Saved entries
================
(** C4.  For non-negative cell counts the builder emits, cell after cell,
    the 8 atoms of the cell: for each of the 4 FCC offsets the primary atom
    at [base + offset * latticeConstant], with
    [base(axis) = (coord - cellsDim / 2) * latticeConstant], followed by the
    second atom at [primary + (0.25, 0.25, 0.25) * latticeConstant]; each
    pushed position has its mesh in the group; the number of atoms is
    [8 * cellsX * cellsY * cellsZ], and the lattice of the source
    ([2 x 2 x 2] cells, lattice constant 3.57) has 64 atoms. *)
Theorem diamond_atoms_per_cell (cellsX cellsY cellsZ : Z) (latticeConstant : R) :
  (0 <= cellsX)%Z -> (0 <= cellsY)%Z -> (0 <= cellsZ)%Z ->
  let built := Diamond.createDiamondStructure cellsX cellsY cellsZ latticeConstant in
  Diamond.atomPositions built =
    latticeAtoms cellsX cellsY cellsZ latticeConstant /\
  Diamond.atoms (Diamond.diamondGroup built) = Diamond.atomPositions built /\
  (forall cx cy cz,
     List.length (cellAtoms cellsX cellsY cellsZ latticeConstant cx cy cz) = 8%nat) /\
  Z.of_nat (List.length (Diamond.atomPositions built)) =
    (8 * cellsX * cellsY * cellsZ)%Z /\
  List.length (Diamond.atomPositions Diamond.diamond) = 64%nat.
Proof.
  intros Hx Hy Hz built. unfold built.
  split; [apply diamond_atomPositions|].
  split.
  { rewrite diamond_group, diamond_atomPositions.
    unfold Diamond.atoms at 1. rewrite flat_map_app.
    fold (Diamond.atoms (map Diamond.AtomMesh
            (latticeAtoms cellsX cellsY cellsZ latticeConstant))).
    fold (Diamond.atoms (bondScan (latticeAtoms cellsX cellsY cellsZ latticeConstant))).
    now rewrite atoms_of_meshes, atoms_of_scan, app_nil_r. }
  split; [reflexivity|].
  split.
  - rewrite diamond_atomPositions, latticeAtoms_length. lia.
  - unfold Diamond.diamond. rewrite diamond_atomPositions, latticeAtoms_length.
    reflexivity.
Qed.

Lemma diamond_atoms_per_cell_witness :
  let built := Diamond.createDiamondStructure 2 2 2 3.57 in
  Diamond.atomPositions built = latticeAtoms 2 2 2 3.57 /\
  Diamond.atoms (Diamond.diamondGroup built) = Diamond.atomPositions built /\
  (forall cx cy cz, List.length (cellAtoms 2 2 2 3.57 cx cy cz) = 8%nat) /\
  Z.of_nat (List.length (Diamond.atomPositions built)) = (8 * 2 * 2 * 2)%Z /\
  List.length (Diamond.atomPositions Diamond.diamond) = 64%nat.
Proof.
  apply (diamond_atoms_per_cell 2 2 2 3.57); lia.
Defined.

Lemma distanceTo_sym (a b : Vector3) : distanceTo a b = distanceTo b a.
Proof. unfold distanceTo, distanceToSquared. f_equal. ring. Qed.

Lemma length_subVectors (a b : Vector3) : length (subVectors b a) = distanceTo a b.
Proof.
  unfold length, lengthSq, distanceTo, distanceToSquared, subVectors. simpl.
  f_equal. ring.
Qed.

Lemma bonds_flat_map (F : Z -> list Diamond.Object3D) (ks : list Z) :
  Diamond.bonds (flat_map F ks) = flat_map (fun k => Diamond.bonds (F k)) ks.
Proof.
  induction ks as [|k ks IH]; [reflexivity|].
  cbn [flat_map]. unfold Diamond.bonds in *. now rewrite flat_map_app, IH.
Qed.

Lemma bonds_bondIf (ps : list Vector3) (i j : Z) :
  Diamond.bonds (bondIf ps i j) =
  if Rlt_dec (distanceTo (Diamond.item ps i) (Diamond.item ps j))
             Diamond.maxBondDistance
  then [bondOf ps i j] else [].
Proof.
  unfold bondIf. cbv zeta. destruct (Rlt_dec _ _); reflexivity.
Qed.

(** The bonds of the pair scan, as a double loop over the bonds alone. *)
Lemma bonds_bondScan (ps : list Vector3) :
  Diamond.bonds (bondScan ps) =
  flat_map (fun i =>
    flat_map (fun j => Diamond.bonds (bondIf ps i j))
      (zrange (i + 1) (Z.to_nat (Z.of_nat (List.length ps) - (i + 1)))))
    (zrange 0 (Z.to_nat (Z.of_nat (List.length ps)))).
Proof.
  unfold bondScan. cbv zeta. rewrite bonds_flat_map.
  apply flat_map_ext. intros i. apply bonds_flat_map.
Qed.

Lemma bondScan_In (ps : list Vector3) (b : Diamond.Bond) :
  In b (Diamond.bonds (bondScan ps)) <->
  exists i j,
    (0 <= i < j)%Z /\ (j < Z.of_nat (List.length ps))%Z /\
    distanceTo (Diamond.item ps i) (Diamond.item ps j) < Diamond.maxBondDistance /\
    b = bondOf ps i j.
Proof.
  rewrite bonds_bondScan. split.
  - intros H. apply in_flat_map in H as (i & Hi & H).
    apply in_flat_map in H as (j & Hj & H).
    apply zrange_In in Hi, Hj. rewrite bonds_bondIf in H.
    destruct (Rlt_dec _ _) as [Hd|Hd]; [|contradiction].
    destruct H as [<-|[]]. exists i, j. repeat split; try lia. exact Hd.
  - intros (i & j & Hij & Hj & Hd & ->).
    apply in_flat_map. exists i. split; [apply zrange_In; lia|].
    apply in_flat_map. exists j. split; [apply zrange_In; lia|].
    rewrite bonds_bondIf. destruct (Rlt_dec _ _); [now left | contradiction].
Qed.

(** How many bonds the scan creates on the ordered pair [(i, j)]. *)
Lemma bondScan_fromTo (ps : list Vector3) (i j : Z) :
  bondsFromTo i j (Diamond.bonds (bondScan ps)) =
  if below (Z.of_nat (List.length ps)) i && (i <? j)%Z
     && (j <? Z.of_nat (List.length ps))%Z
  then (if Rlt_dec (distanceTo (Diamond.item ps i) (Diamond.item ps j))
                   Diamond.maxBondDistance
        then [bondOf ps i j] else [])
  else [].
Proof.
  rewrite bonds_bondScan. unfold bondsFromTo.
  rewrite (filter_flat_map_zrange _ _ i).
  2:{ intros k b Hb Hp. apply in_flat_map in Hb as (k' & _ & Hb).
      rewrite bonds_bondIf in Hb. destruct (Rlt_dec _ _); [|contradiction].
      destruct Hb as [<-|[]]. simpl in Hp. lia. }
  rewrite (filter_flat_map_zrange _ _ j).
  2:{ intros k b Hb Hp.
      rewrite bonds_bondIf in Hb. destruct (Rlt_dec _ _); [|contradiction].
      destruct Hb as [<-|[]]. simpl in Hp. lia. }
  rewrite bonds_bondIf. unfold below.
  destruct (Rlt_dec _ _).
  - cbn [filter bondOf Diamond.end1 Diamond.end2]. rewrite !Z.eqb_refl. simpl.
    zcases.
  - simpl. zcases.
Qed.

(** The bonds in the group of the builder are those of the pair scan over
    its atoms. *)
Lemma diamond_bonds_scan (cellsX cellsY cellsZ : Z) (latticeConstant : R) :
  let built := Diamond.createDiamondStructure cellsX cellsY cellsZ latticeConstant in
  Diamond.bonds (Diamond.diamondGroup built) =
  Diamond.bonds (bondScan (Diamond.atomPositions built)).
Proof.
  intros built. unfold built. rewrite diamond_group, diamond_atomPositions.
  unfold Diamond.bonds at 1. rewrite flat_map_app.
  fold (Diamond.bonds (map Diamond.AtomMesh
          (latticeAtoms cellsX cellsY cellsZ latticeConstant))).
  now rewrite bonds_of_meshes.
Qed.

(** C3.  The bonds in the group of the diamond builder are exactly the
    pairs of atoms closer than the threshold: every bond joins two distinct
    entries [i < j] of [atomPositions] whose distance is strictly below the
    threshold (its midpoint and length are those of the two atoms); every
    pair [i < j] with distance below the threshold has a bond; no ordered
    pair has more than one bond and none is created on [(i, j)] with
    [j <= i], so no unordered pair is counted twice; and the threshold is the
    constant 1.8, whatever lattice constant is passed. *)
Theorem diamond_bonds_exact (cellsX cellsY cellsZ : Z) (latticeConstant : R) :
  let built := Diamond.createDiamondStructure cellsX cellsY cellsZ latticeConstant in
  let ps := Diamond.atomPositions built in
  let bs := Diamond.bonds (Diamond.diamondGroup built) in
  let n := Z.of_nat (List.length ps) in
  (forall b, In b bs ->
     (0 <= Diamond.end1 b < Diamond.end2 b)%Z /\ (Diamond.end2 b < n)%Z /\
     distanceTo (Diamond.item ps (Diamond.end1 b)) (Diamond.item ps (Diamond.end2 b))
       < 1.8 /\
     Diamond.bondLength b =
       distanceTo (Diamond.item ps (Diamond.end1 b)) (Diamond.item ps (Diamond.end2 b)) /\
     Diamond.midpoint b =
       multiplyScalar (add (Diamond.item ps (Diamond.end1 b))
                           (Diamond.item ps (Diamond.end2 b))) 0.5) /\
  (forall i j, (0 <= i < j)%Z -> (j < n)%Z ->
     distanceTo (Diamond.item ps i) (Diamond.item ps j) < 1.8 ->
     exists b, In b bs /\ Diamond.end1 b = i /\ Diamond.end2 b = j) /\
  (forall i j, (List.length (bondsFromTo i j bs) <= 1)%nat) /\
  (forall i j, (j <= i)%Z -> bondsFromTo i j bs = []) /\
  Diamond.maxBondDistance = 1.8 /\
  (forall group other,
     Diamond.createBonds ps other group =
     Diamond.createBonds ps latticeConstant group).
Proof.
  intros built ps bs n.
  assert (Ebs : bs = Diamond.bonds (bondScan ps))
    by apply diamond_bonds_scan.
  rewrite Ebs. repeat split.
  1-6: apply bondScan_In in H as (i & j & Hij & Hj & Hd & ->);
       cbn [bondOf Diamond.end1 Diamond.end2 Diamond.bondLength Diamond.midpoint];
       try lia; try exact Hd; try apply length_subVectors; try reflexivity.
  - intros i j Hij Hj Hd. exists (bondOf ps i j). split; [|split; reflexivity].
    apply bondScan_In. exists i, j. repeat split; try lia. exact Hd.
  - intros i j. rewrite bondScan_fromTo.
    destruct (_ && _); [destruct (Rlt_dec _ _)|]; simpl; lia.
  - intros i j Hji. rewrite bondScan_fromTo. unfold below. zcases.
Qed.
================
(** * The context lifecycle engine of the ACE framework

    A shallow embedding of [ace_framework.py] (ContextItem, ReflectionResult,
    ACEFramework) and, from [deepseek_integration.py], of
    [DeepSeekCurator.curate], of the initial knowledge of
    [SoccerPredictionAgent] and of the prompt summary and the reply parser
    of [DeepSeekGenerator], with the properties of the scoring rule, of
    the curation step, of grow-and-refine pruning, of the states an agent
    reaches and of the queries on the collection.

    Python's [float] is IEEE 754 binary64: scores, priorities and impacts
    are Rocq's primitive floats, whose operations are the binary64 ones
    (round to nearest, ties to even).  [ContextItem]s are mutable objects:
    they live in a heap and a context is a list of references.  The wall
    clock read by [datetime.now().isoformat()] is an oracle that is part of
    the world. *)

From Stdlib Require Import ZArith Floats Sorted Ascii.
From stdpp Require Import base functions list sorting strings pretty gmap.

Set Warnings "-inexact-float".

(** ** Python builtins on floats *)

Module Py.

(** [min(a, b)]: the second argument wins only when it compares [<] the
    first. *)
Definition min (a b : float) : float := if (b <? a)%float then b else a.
================
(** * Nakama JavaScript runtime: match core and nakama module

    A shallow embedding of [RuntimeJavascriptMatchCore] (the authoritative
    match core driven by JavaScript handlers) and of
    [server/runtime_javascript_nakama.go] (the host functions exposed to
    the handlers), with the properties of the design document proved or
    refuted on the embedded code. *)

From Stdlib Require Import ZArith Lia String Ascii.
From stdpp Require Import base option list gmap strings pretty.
================
| What the task asks |
Copy out every line of the data that includes the word "builder".

| Exercise solution |
(** C4.  For non-negative cell counts the builder emits, cell after cell,
(** The bonds in the group of the builder are those of the pair scan over
(** C3.  The bonds in the group of the diamond builder are exactly the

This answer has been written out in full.